*EXERCISE*:
Scan the records for the string "tCopy" and copy every line that holds it.

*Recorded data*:

════

(* ===== verification/Bulk.v ===== *)
(** * The bulk migration commands ([pkg/ncps/migrate_*.go])

    What [migrate-narinfo], [migrate-nar-to-chunks] and [migrate-chunks-to-nar] do with
    every row they find, over the migrations of one entry of [NarInfoCache] and
    [NarStore].  Workers run one after another here, in any order ([schedule]); the
    concurrency only bounds how many workers run, and progress is only reported.
    [migrate-chunks-to-nar] looks at its context: [ctx] says for each row in which state
    its worker finds it.  The two others do not; for them an interruption is a run of
    failed operations. *)
From stdpp Require Import sorting.
From S2P Require Import Download.
From S2P Require Import Prelude GoStd Nar Tx NarInfoDB NarInfoCache NarServe NarStore.

Inductive cmd_err :=
  | ECache (e : cache_err)
  | ENoCDC
  | ErrUnmigratedNarinfosFound (n : nat)
  | ErrMigrationFailed (n : nat)
  | ErrChunksToNarFailures (n : nat).

(** What a worker counts its entry as; [InProgress]: as nothing. *)
Inductive outcome := Succeeded | Failed | Skipped | Purged | InProgress.

#[global] Instance outcome_eq_dec : EqDecision outcome.
Proof. solve_decision. Defined.

Definition counted (o : outcome) (l : list outcome) : nat := length (filter (λ x, x = o) l).

(** The totals of a run. *)
Record totals := mkTotals {
  totalSucceeded : nat;
  totalFailed : nat;
  totalSkipped : nat;
  totalPurged : nat;
}.

Definition totals_of (l : list outcome) : totals :=
  mkTotals (counted Succeeded l) (counted Failed l) (counted Skipped l) (counted Purged l).

(** [SetCDCLazyChunking(false, 0)] *)
Definition not_lazy (cfg : Config) : Config :=
  mkConfig (cdcEnabled cfg) (chunkStore cfg) false (shouldSignNarinfo cfg) (hostName cfg) (requireTrustedSignature cfg)
    (trusted_keys cfg) (recordAgeIgnoreTouch cfg) (postgres cfg).

(** A row's NAR, unless its query cannot be parsed. *)
Definition row_url (nf : nar_file) : option URL :=
  if bool_decide (nf_query nf = "") then Some (mkURL (nf_hash nf) (nf_compression nf) ∅ false "") else
  match parse_query (nf_query nf) with
  | Ok q => Some (mkURL (nf_hash nf) (nf_compression nf) q false "")
  | Err _ => None
  end.

(** The command's context, for a worker: not done before it ends, done when it starts, or
    done while it migrates its NAR; [wrapped]: the error of that, if any, says so. *)
Inductive life := Alive | Done | DoneDuring (wrapped : bool).

#[global] Instance life_eq_dec : EqDecision life.
Proof. solve_decision. Defined.

Section bulk.
Context `{GN : GoNix} {SG : Signing} {CD : Codec} {CH : Chunker} {HA : Hashing} (cfg : Config) (now : Z).

(** The order in which the workers run. *)
Context (schedule : ∀ {A}, list A → list A).
Notation M := (eff state cache_err).
Notation C := (eff state cmd_err).

Definition cache {A} (m : M A) : C A := wrap ECache m.

Definition db_fault : cache_err := EDb (Fault OtherFault).

(** The errgroup: every worker runs, and none fails the group. *)
Fixpoint run_workers {A} (worker : A → M outcome) (l : list A) : M (list outcome) :=
  match l with
  | [] => mret []
  | x :: l => o ← worker x; os ← run_workers worker l; mret (o :: os)
  end.

(** ** Chunks to files *)

(** In a context that is done, only the lock may not look at it: the queries fail. *)
Definition in_done_context {A} (m : M A) : M A := λ s,
  let '(r, s') := m (mkState (st s) (next s :: replicate 10 EvFault)) in (r, put (st s') s).

(** The error of a migration whose context was done. *)
Definition interrupted (ctx : life) (r : result cache_err ()) : result cache_err () :=
  match ctx, r with
  | DoneDuring true, Err ErrMigrationInProgress | DoneDuring true, Err ErrNarAlreadyWholeFile => r
  | DoneDuring true, Err _ => Err ECtx
  | _, _ => r
  end.

Definition purge_in (ctx : life) (u : URL) : M () :=
  if bool_decide (ctx = Alive) then PurgeChunkedNar (not_lazy cfg) u else in_done_context (PurgeChunkedNar (not_lazy cfg) u).
Definition stored_enabled : S bool :=
  r ← try (E' := start_err) (config_of GetCDCEnabled);
  match r with
  | Ok storedEnabledStr => mret (bool_decide (storedEnabledStr = "true"))
  | Err (ErrCDC ErrConfigNotFound) => mret false
  | Err e => throw e
  end.

(** [initCDCDrainMode], which opens the chunk store when chunks are left. *)
Definition drain_mode (env : surroundings) (f : command) : S (mode * option storage) :=
  mode ← config_of (initCDCDrainMode (chunked env));
  match mode with
  | Drain => store ← lift (getChunkStorageBackend (opens env) (storage_of f)); mret (mode, Some store)
  | mode => mret (mode, None)
  end.

Definition createCache (env : surroundings) (f : command) (ucs : list Upstream.Cache) : S instance :=
  stores ← lift (getStorageBackend (opens env) (storage_of f));
  let hostName := if bool_decide (cache_hostname f = "") then "localhost" else cache_hostname f in
  key ← wrap ErrNewCache (SecretKey.New url_scheme (key_file env) hostName (random env));
  if negb (temp_dir_ok env) then throw ErrTempDir else
  '(cdcEnabled, z) ← cdc_settings (cdc_of f);
  storedWasEnabled ← stored_enabled;
  config_of (ValidateOrStoreCDCConfig cdcEnabled z);;
  if cdcEnabled && negb (accepted env z) then throw (ErrCDC ErrChunker) else
  let lazy := cdc_lazy_chunking_enabled f in
  staging ← lift (staging_config f);
  '(mode, chunkStore) ← (if cdcEnabled : bool then
      store ← lift (getChunkStorageBackend (opens env) (storage_of f)); mret (Full z, Some store)
    else if storedWasEnabled : bool then drain_mode env f else mret (Disabled, None));
  uploadKeys ← lift (parseTrustedUploadKeys (trusted_upload_key f));
  if negb (bool_decide (lru_schedule_timezone (jobs_of f) = "")) && negb (known_zone (lru_schedule_timezone (jobs_of f)))
  then throw ErrTimezone else
  '(maxSize, lru) ← lift (lru_job (jobs_of f));
  cleanup ← lift (cleanup_job (jobs_of f) cdcEnabled lazy);
  recovery ← lift (addCDCRecoveryCronJob (jobs_of f) cdcEnabled lazy);
  let gc := if InflightStagingEnabled staging then [InflightStagingGC every_minute] else [] in
  mret (mkInstance stores key (cache_sign_narinfo f) mode chunkStore lazy staging (new_site ucs) uploadKeys
    (require_trusted_signature f) maxSize (lru ++ cleanup ++ recovery ++ gc)).

(** ** The server *)

Definition getOrSetClusterUUID (uuid : string) : S string :=
  r ← try (E' := start_err) (config_of GetClusterUUID);
  match r with
  | Ok cu => mret cu
  | Err (ErrCDC ErrConfigNotFound) => config_of (SetClusterUUID uuid);; mret uuid
  | Err e => throw e
  end.
Lemma eval_Rec_shares_bindings_witness :
  exists st',
    eval exampleHost 1 0 (Rec [("x"%string, Var "x"%string)] [("y"%string, Int 1)]) 0 (mkState [fresh] [] [] [])
      = Ok tt st' /\
    values st' !! 0 = Some (mkValue tAttrs (uAttrs 0)) /\
    envs st' = [mkEnv (Some 0) 0] /\
    attr_cell st' 0 "x"%string = Some (thunk 0 (Var "x"%string)) /\
    attr_cell st' 0 "y"%string = Some (thunk 0 (Int 1)).
Proof.
  assert (Hnd : NoDup (map fst ([("x"%string, Var "x"%string)] ++ [("y"%string, Int 1)]))).
  { apply NoDup_cons_2; [|apply NoDup_singleton].
    rewrite list_elem_of_In. intros [E|[]]. discriminate E. }
  destruct (eval_Rec_shares_bindings exampleHost 0 (mkState [fresh] [] [] []) 0
              [("x"%string, Var "x"%string)] [("y"%string, Int 1)] 0 ltac:(simpl; lia) Hnd)
    as (st' & bs & Hrun & Hv & Henvs & Hbs & _ & Hrec & Hnonrec).
  exists st'. split; [exact Hrun|]. split; [exact Hv|]. split; [exact Henvs|].
  destruct (Hrec "x"%string (Var "x"%string) ltac:(now left)) as (i & Hfi & Hci).
  destruct (Hnonrec "y"%string (Int 1) ltac:(now left)) as (j & Hfj & Hcj).
  split.
  - transitivity (values st' !! i); [exact (attr_cell_eq st' 0 _ _ _ _ Hv Hbs Hfi) | exact Hci].
  - transitivity (values st' !! j); [exact (attr_cell_eq st' 0 _ _ _ _ Hv Hbs Hfj) | exact Hcj].
Defined.

Lemma eval_Select_outcomes_witness :
  let st1 := mkState [fresh; mkValue tAttrs (uAttrs 0); mkValue tThunk (uThunk 0 (Int 1))]
                     [[("a"%string, 2)]] [] [] in
  eval exampleHost 2 0 (Select (Attrs [("a"%string, Int 1)]) "b"%string) 0 (mkState [fresh] [] [] [])
    = Throw (AttrMissing "b"%string) st1.
Proof.
  intros st1.
  apply (eval_Select_outcomes exampleHost 0 (mkState [fresh] [] [] []) 0
           (Attrs [("a"%string, Int 1)]) "b"%string 0 st1 0 [("a"%string, 2)]); reflexivity.
Defined.

(** ** Automatic calls *)

Lemma autoCallFunction_passthrough_witness :
  autoCallFunction (funs exampleHost 1) [("x"%string, 0)] 0 1 (mkState [vInt 1; fresh] [] [] [])
    = Ok tt (mkState [vInt 1; vInt 1] [] [] []).
Proof.
  apply (autoCallFunction_passthrough exampleHost 0 (mkState [vInt 1; fresh] [] [] [])
           [("x"%string, 0)] 0 1 (vInt 1)).
  - reflexivity.
  - repeat split; discriminate.
  - left. discriminate.
  - simpl. lia.
Defined.

Lemma autoCallFunction_supplies_formals_witness :
  let st := mkState [mkValue tLambda
                       (uLambda 0 (AttrsPat [("x"%string, NoDefaultValue)] false sNoAlias) (Var "x"%string));
                     fresh] [] [mkEnv None 0] [] in
  exists st', autoCallFunction (funs exampleHost 1) [] 0 1 st = Throw (AutoCallError "x"%string) st'.
Proof.
  intros st.
  apply (autoCallFunction_supplies_formals exampleHost 0 st [] 0 1 0
           [("x"%string, NoDefaultValue)] false sNoAlias (Var "x"%string)).
  - reflexivity.
  - intros k j Hf. discriminate Hf.
Defined.

(** ** Registration *)

(** X28: registering a constant or a primop under [name] in a base
    environment that has its [builtins] attribute set makes the value visible
    twice: as the variable [name] of the base environment, and as the
    attribute of [builtins] whose name is [name] without a leading ["__"];
    [builtins] itself stays bound to its attribute set. *)
Theorem registration_under_both_names {Ly : Layout} st baseEnv name E (bs : Bindings) bi bb
    (bbs : Bindings) :
  envs st !! baseEnv = Some E ->
  slots_inv st (bindings E) bs ->
  find "builtins"%string bs = Some bi ->
  values st !! bi = Some (mkValue tAttrs (uAttrs bb)) ->
  slots_inv st bb bbs ->
  bb <> bindings E ->
  ~ In bi (map snd bbs) ->
  name <> "builtins"%string ->
  (forall v cv, values st !! v = Some cv ->
     exists st',
       addConstant baseEnv name v st = Ok tt st' /\
       env_binds st' baseEnv name = Some cv /\
       attr_cell st' bi (strip__ name) = Some cv /\
       env_binds st' baseEnv "builtins"%string = Some (mkValue tAttrs (uAttrs bb))) /\
  (forall arity primOp,
     exists st',
       addPrimOp baseEnv name arity primOp st = Ok tt st' /\
       env_binds st' baseEnv name = Some (mkValue tPrimOp (uPrimOp primOp arity)) /\
       attr_cell st' bi (strip__ name) = Some (mkValue tPrimOp (uPrimOp primOp arity)) /\
       env_binds st' baseEnv "builtins"%string = Some (mkValue tAttrs (uAttrs bb))).
Proof.
  intros HE Hinv Hbi Hbicell Hinvb Hne Hfree Hname. split.
  - intros v cv Hv. now apply (addConstant_aux st baseEnv name v cv E bs bi bb bbs).
  - intros arity primOp. now apply (addPrimOp_aux st baseEnv name arity primOp E bs bi bb bbs).
Qed.

Lemma registration_under_both_names_witness :
  exists st',
    addPrimOp baseEnv "__sub"%string 2 "prim_sub"%string initState = Ok tt st' /\
    env_binds st' baseEnv "__sub"%string = Some (mkValue tPrimOp (uPrimOp "prim_sub"%string 2)) /\
    attr_cell st' 0 "sub"%string = Some (mkValue tPrimOp (uPrimOp "prim_sub"%string 2)).
Proof.
  assert (Hinv : slots_inv initState 0 [("__add"%string, 2); ("builtins"%string, 0)]).
  { constructor; [reflexivity | |].
    - apply NoDup_cons_2; [|apply NoDup_singleton].
      rewrite list_elem_of_In. intros [E|[]]. discriminate E.
    - intros c [<-|[<-|[]]]; vm_compute; lia. }
  assert (Hinvb : slots_inv initState 1 [("add"%string, 3)]).
  { constructor; [reflexivity | apply NoDup_singleton |].
    intros c [<-|[]]. vm_compute. lia. }
  destruct (proj2 (registration_under_both_names (@initState exampleLayout) baseEnv "__sub"%string (mkEnv None 0)
                     [("__add"%string, 2); ("builtins"%string, 0)] 0 1 [("add"%string, 3)]
                     eq_refl Hinv eq_refl eq_refl Hinvb ltac:(discriminate)
                     ltac:(intros [E|[]]; discriminate E) ltac:(discriminate))
                  2%N "prim_sub"%string)
    as (st' & Hrun & Hvar & Hattr & _).
  exists st'. split; [exact Hrun|]. split; [exact Hvar | exact Hattr].
Defined.

(** ** Cloning and update *)

Lemma cloneAttrs_shallow_copy_witness :
  let st := mkState [mkValue tAttrs (uAttrs 0); vInt 1; fresh] [[("a"%string, 1)]] [] [] in
  exists st',
    cloneAttrs 0 2 st = Ok tt st' /\
    attr_cell st' 2 "a"%string = Some (mkValue tCopy (uVal 1)) /\
    attr_cell st' 0 "a"%string = Some (vInt 1).
Proof.
  intros st.
  destruct (cloneAttrs_shallow_copy st 0 2 0 [("a"%string, 1)] eq_refl eq_refl
              (NoDup_singleton _) ltac:(simpl; lia) ltac:(discriminate))
    as (st' & bs' & Hrun & Hdst & Hbs' & _ & Hcopies & Hkeep & Hmaps & _).
  exists st'. split; [exact Hrun|].
  destruct (Hcopies "a"%string 1 ltac:(now left)) as (d & Hfd & _ & Hcd).
  split.
  - transitivity (values st' !! d); [exact (attr_cell_eq st' 2 _ _ _ _ Hdst Hbs' Hfd) | exact Hcd].
  - transitivity (values st' !! 1).
    + apply (attr_cell_eq st' 0 0 [("a"%string, 1)]).
      * exact (Hkeep 0 ltac:(simpl; lia) ltac:(discriminate)).
      * exact (Hmaps 0 ltac:(simpl; lia)).
      * reflexivity.
    + exact (Hkeep 1 ltac:(simpl; lia) ltac:(discriminate)).
Defined.

Lemma eval_OpUpdate_right_biased_witness :
  exists st',
    eval exampleHost 2 0
         (OpUpdate (Attrs [("a"%string, Int 1); ("b"%string, Int 2)])
                   (Attrs [("b"%string, Int 3)]))
         0 (mkState [fresh] [] [] []) = Ok tt st' /\
    attr_cell st' 0 "a"%string = Some (mkValue tCopy (uVal 2)) /\
    attr_cell st' 0 "b"%string = Some (thunk 0 (Int 3)).
Proof.
  set (st := mkState [fresh] [] [] []).
  set (st1 := mkState [fresh; mkValue tAttrs (uAttrs 0); thunk 0 (Int 1); thunk 0 (Int 2)]
                      [[("a"%string, 2); ("b"%string, 3)]] [] []).
  set (stc := mkState [mkValue tAttrs (uAttrs 1); mkValue tAttrs (uAttrs 0);
                       thunk 0 (Int 1); thunk 0 (Int 2);
                       mkValue tCopy (uVal 2); mkValue tCopy (uVal 3)]
                      [[("a"%string, 2); ("b"%string, 3)];
                       [("a"%string, 4); ("b"%string, 5)]] [] []).
  set (st2 := mkState [mkValue tAttrs (uAttrs 1); mkValue tAttrs (uAttrs 2);
                       thunk 0 (Int 1); thunk 0 (Int 2);
                       mkValue tCopy (uVal 2); mkValue tCopy (uVal 3); thunk 0 (Int 3)]
                      [[("a"%string, 2); ("b"%string, 3)];
                       [("a"%string, 4); ("b"%string, 5)]; [("b"%string, 6)]] [] []).
  assert (Hnd1 : NoDup (map fst [("a"%string, 2); ("b"%string, 3)])).
  { apply NoDup_cons_2; [|apply NoDup_singleton].
    rewrite list_elem_of_In. intros [E|[]]. discriminate E. }
  destruct (eval_OpUpdate_right_biased (Ly := exampleLayout) exampleHost 0 st 0
              (Attrs [("a"%string, Int 1); ("b"%string, Int 2)]) (Attrs [("b"%string, Int 3)])
              0 st1 stc st2 0 [("a"%string, 2); ("b"%string, 3)] 2 [("b"%string, 6)]
              eq_refl eq_refl eq_refl Hnd1 ltac:(simpl; lia) ltac:(discriminate)
              eq_refl eq_refl eq_refl eq_refl)
    as (st' & bs' & Hrun & Hv & Hbs' & _ & Hright & Hleft).
  { intros d Hd. simpl in Hd.
    assert (d = 4 \/ d = 5) as [-> | ->] by lia; reflexivity. }
  { reflexivity. }
  { reflexivity. }
  { apply NoDup_singleton. }
  { intros k i [[= <- <-]|[]]. simpl. lia. }
  exists st'. split; [exact Hrun|].
  destruct (Hright "b"%string 6 ltac:(now left)) as (d & Hfd & Hcd).
  destruct (Hleft "a"%string 2 ltac:(now left) eq_refl) as (d' & Hfd' & Hcd').
  split.
  - transitivity (values st' !! d'); [exact (attr_cell_eq st' 0 _ _ _ _ Hv Hbs' Hfd') | exact Hcd'].
  - transitivity (values st' !! d); [exact (attr_cell_eq st' 0 _ _ _ _ Hv Hbs' Hfd) | exact Hcd].
Defined.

════

*SOLUTION TO THIS PROBLEM*:
    attr_cell st' 2 "a"%string = Some (mkValue tCopy (uVal 1)) /\
    attr_cell st' 0 "a"%string = Some (mkValue tCopy (uVal 2)) /\
                       mkValue tCopy (uVal 2); mkValue tCopy (uVal 3)]
                       mkValue tCopy (uVal 2); mkValue tCopy (uVal 3); thunk 0 (Int 3)]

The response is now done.